(** * GameMoments: the session and data-integrity engine of [app.js]

    A shallow embedding of the one-tap soccer event logger: the in-memory
    session (current game, half, clock, event list), the IndexedDB stores it
    writes through to, and the derived views (scoreboard, filtered review,
    time adjustment, export file name, saved-games listing).

    Conventions of the embedding.
    - A JavaScript string is a [string]; each character stands for one
      UTF-16 code unit below 256.
    - A JavaScript number that the program only ever uses as an integer
      (half, seconds, offsets, epoch milliseconds) is a [Z]; [NaN] is the
      [None] of an [option Z]. A number is a double: it holds every integer
      of magnitude up to 2^53 and rounds beyond. The rounding is written
      out ([JS.toDouble]) at the two places where one step can take a value
      out of that range, the reading of a typed offset and the sum in
      [applyTimeAdjust]; counters that move by one (clock, score) stay
      exact. [Infinity] (beyond about 1.8e308) is not modelled.
    - The module-level [let] variables of [app.js] are the fields of one
      [Session] record, threaded explicitly through every function; the DOM
      nodes the engine reads or writes are the fields of its [dom].
    - What a function reads from its environment (the wall clock, the random
      suffix of an event id, the answer to a confirmation dialog, whether a
      storage write succeeds) is an explicit argument. A write that fails
      rejects the awaited promise, which ends the [async] function there;
      reads from the store are taken to succeed.
    - Haptics, flashes and the wake lock have no effect on the session and
      are left out; the service worker has a part of its own ([SW]). *)

From Stdlib Require Import ZArith Ascii String List Lia Permutation Sorted.
From stdpp Require Import base tactics option list strings gmap fin_maps pretty sorting.

Local Open Scope Z_scope.

(** ** JavaScript built-ins used by [app.js] *)

Module JS.

(** *** Characters *)

Definition code (c : ascii) : Z := Z.of_N (N_of_ascii c).

Definition isDigit (c : ascii) : bool := (48 <=? code c) && (code c <=? 57).

Definition isUpper (c : ascii) : bool := (65 <=? code c) && (code c <=? 90).

Definition isLower (c : ascii) : bool := (97 <=? code c) && (code c <=? 122).

(** [StrWhiteSpaceChar] restricted to code units below 256: TAB, LF, VT,
    FF, CR, SP and NBSP. *)
Definition isWhiteSpace (c : ascii) : bool :=
  ((9 <=? code c) && (code c <=? 13)) || (code c =? 32) || (code c =? 160).

Definition digitValue (c : ascii) : Z := code c - 48.

Definition digitChar (d : Z) : ascii := ascii_of_N (Z.to_N (48 + d mod 10)).

(** *** String.prototype *)

Definition startsWith (s p : string) : bool := String.prefix p s.

Definition endsWith (s p : string) : bool :=
  let n := String.length s in
  let k := String.length p in
  if (k <=? n)%nat then String.eqb (String.substring (n - k) k s) p else false.

(** [s.slice(0, n)] for a non-negative [n]. *)
Definition slice0 (n : nat) (s : string) : string := String.substring 0 n s.

Fixpoint mapChars (f : ascii -> ascii) (s : string) : string :=
  match s with
  | EmptyString => EmptyString
  | String c r => String (f c) (mapChars f r)
  end.

Fixpoint trimStart (s : string) : string :=
  match s with
  | EmptyString => EmptyString
  | String c r => if isWhiteSpace c then trimStart r else s
  end.

Fixpoint revString (acc s : string) : string :=
  match s with
  | EmptyString => acc
  | String c r => revString (String c acc) r
  end.

Definition trimEnd (s : string) : string :=
  revString EmptyString (trimStart (revString EmptyString s)).

Definition trim (s : string) : string := trimEnd (trimStart s).

(** [s || d] for a string [s]: the empty string is falsy. *)
Definition orString (s d : string) : string :=
  match s with EmptyString => d | _ => s end.

(** [String(n).padStart(k, '0')] for a non-negative integer [n]. *)
Definition padStart0 (k : nat) (s : string) : string :=
  String.string_of_list_ascii (repeat "0"%char (k - String.length s)) +:+ s.

(** *** Numbers *)

(** The integers that a number holds exactly and next to which it holds the
    neighbours exactly too ([Number.isSafeInteger]). *)
Definition safeInteger (z : Z) : Prop := - 2 ^ 53 < z < 2 ^ 53.

(** The number nearest to the integer [z]: 53 significant bits, round to
    nearest, ties to the even significand. [excess] is the number of bits
    that do not fit. *)
Definition toDouble (z : Z) : Z :=
  let m := Z.abs z in
  let excess := Z.log2 m - 52 in
  if excess <=? 0 then z else
  let q := Z.shiftr m excess in
  let r := m - Z.shiftl q excess in
  let half := Z.shiftl 1 (excess - 1) in
  let q' := if (half <? r) || ((half =? r) && Z.odd q) then q + 1 else q in
  Z.sgn z * Z.shiftl q' excess.

(** *** parseInt(s, 10) *)

(** The longest prefix of decimal digits, read left to right; [None] when
    the prefix is empty. *)
Fixpoint digitsPrefix (acc : option Z) (s : string) : option Z :=
  match s with
  | EmptyString => acc
  | String c r =>
      if isDigit c
      then digitsPrefix (Some (10 * default 0 acc + digitValue c)) r
      else acc
  end.

(** Leading white space is skipped, one sign is accepted, then the digits
    are read; no digit at all gives [NaN]. *)
Definition parseInteger (s : string) : option Z :=
  match trimStart s with
  | String c r =>
      if Ascii.eqb c "-" then Z.opp <$> digitsPrefix None r
      else if Ascii.eqb c "+" then digitsPrefix None r
      else digitsPrefix None (String c r)
  | EmptyString => None
  end.

(** [parseInt(s, 10)]: the number for the integer read. (Beyond twenty
    significant digits an implementation may read the further digits as
    zeros.) *)
Definition parseInt10 (s : string) : option Z := toDouble <$> parseInteger s.

(** [v || 0] for a number [v]: [NaN] and zero are falsy. *)
Definition orZero (v : option Z) : Z := default 0 v.

(** *** Array.prototype *)

(** [SortCompare]: a comparator result that is [NaN] counts as [+0]. *)
Definition sortCompare {A} (cmp : A -> A -> option Z) (x y : A) : Z :=
  default 0 (cmp x y).

(** [Array.prototype.sort] is stable: an element is moved in front of the
    elements that follow it only as far as the comparator is strictly
    positive. *)
Fixpoint sortInsert {A} (cmp : A -> A -> option Z) (x : A) (l : list A) : list A :=
  match l with
  | [] => [x]
  | y :: r =>
      if 0 <? sortCompare cmp x y then y :: sortInsert cmp x r else x :: y :: r
  end.

Definition sort {A} (cmp : A -> A -> option Z) (l : list A) : list A :=
  foldr (sortInsert cmp) [] l.

(** [a.push(x)] and [a.pop()] on the array held in a variable. *)
Definition push {A} (l : list A) (x : A) : list A := l ++ [x].

Definition pop {A} (l : list A) : option (A * list A) :=
  match last l with
  | Some x => Some (x, removelast l)
  | None => None
  end.

End JS.

(** ** The [Date] built-in, as far as [app.js] uses it

    A [Date] holds a time value: milliseconds since the epoch, or [NaN].
    [app.js] writes dates with [toISOString] and reads them back with
    [new Date(string)], so the one string format modelled is the one
    [toISOString] produces, [YYYY-MM-DDTHH:mm:ss.sssZ]; any other string
    is outside the model and reads as [None]. *)

Module JSDate.

Definition msPerDay : Z := 86400000.

Definition Day (t : Z) : Z := t / msPerDay.

Definition TimeWithinDay (t : Z) : Z := t mod msPerDay.

(** The proleptic Gregorian calendar by 400-year eras of 146097 days that
    start on 1 March. Within an era, [yoeOfDoe] takes a day of the era to
    its year of the era (counted from March), [startOfYoe] is the first day
    of such a year, [monthDayOfDoy] takes a day of that year to its month and
    day of the month, and [doyOfMonthDay] goes back. *)
Definition yoeOfDoe (doe : Z) : Z :=
  (doe - doe / 1460 + doe / 36524 - doe / 146096) / 365.

Definition startOfYoe (yoe : Z) : Z := 365 * yoe + yoe / 4 - yoe / 100.

Definition monthDayOfDoy (doy : Z) : Z * Z :=
  let mp := (5 * doy + 2) / 153 in
  let d := doy - (153 * mp + 2) / 5 + 1 in
  let m := if mp <? 10 then mp + 3 else mp - 9 in
  (m, d).

Definition doyOfMonthDay (m d : Z) : Z :=
  let mp := if 2 <? m then m - 3 else m + 9 in
  (153 * mp + 2) / 5 + d - 1.

Definition civilOfDoe (doe : Z) : Z * Z * Z :=
  let yoe := yoeOfDoe doe in
  let '(m, d) := monthDayOfDoy (doe - startOfYoe yoe) in
  (yoe, m, d).

Definition doeOfCivil (yoe m d : Z) : Z := startOfYoe yoe + doyOfMonthDay m d.

(** Day number (days since 1970-01-01) to year, month and day of month. *)
Definition civilFromDays (z : Z) : Z * Z * Z :=
  let z := z + 719468 in
  let '(yoe, m, d) := civilOfDoe (z mod 146097) in
  (yoe + z / 146097 * 400 + (if m <=? 2 then 1 else 0), m, d).

Definition daysFromCivil (y m d : Z) : Z :=
  let y := if m <=? 2 then y - 1 else y in
  y / 400 * 146097 + doeOfCivil (y mod 400) m d - 719468.

Definition isLeap (y : Z) : bool :=
  ((y mod 4 =? 0) && negb (y mod 100 =? 0)) || (y mod 400 =? 0).

Definition daysInMonth (y m : Z) : Z :=
  if m =? 2 then (if isLeap y then 29 else 28)
  else if (m =? 4) || (m =? 6) || (m =? 9) || (m =? 11) then 30
  else 31.

(** The last [k] decimal digits of [n], zero padded, in front of [acc]. *)
Fixpoint digits (k : nat) (n : Z) (acc : string) : string :=
  match k with
  | O => acc
  | S k' => String (JS.digitChar (n / 10 ^ Z.of_nat k'))
              (digits k' (n mod 10 ^ Z.of_nat k') acc)
  end.

Definition yearString (y : Z) (acc : string) : string :=
  if (0 <=? y) && (y <=? 9999) then digits 4 y acc
  else String (if y <? 0 then "-"%char else "+"%char) (digits 6 (Z.abs y) acc).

++++++++

*EXERCISE DIRECTIONS*: Beginning with the first line above, could you copy every line exactly, up to and including the one with "out ([JS.toDouble]) at"?

*SOLUTION FOR THIS EXERCISE*:
(** * GameMoments: the session and data-integrity engine of [app.js]

    A shallow embedding of the one-tap soccer event logger: the in-memory
    session (current game, half, clock, event list), the IndexedDB stores it
    writes through to, and the derived views (scoreboard, filtered review,
    time adjustment, export file name, saved-games listing).

    Conventions of the embedding.
    - A JavaScript string is a [string]; each character stands for one
      UTF-16 code unit below 256.
    - A JavaScript number that the program only ever uses as an integer
      (half, seconds, offsets, epoch milliseconds) is a [Z]; [NaN] is the
      [None] of an [option Z]. A number is a double: it holds every integer
      of magnitude up to 2^53 and rounds beyond. The rounding is written
      out ([JS.toDouble]) at the two places where one step can take a value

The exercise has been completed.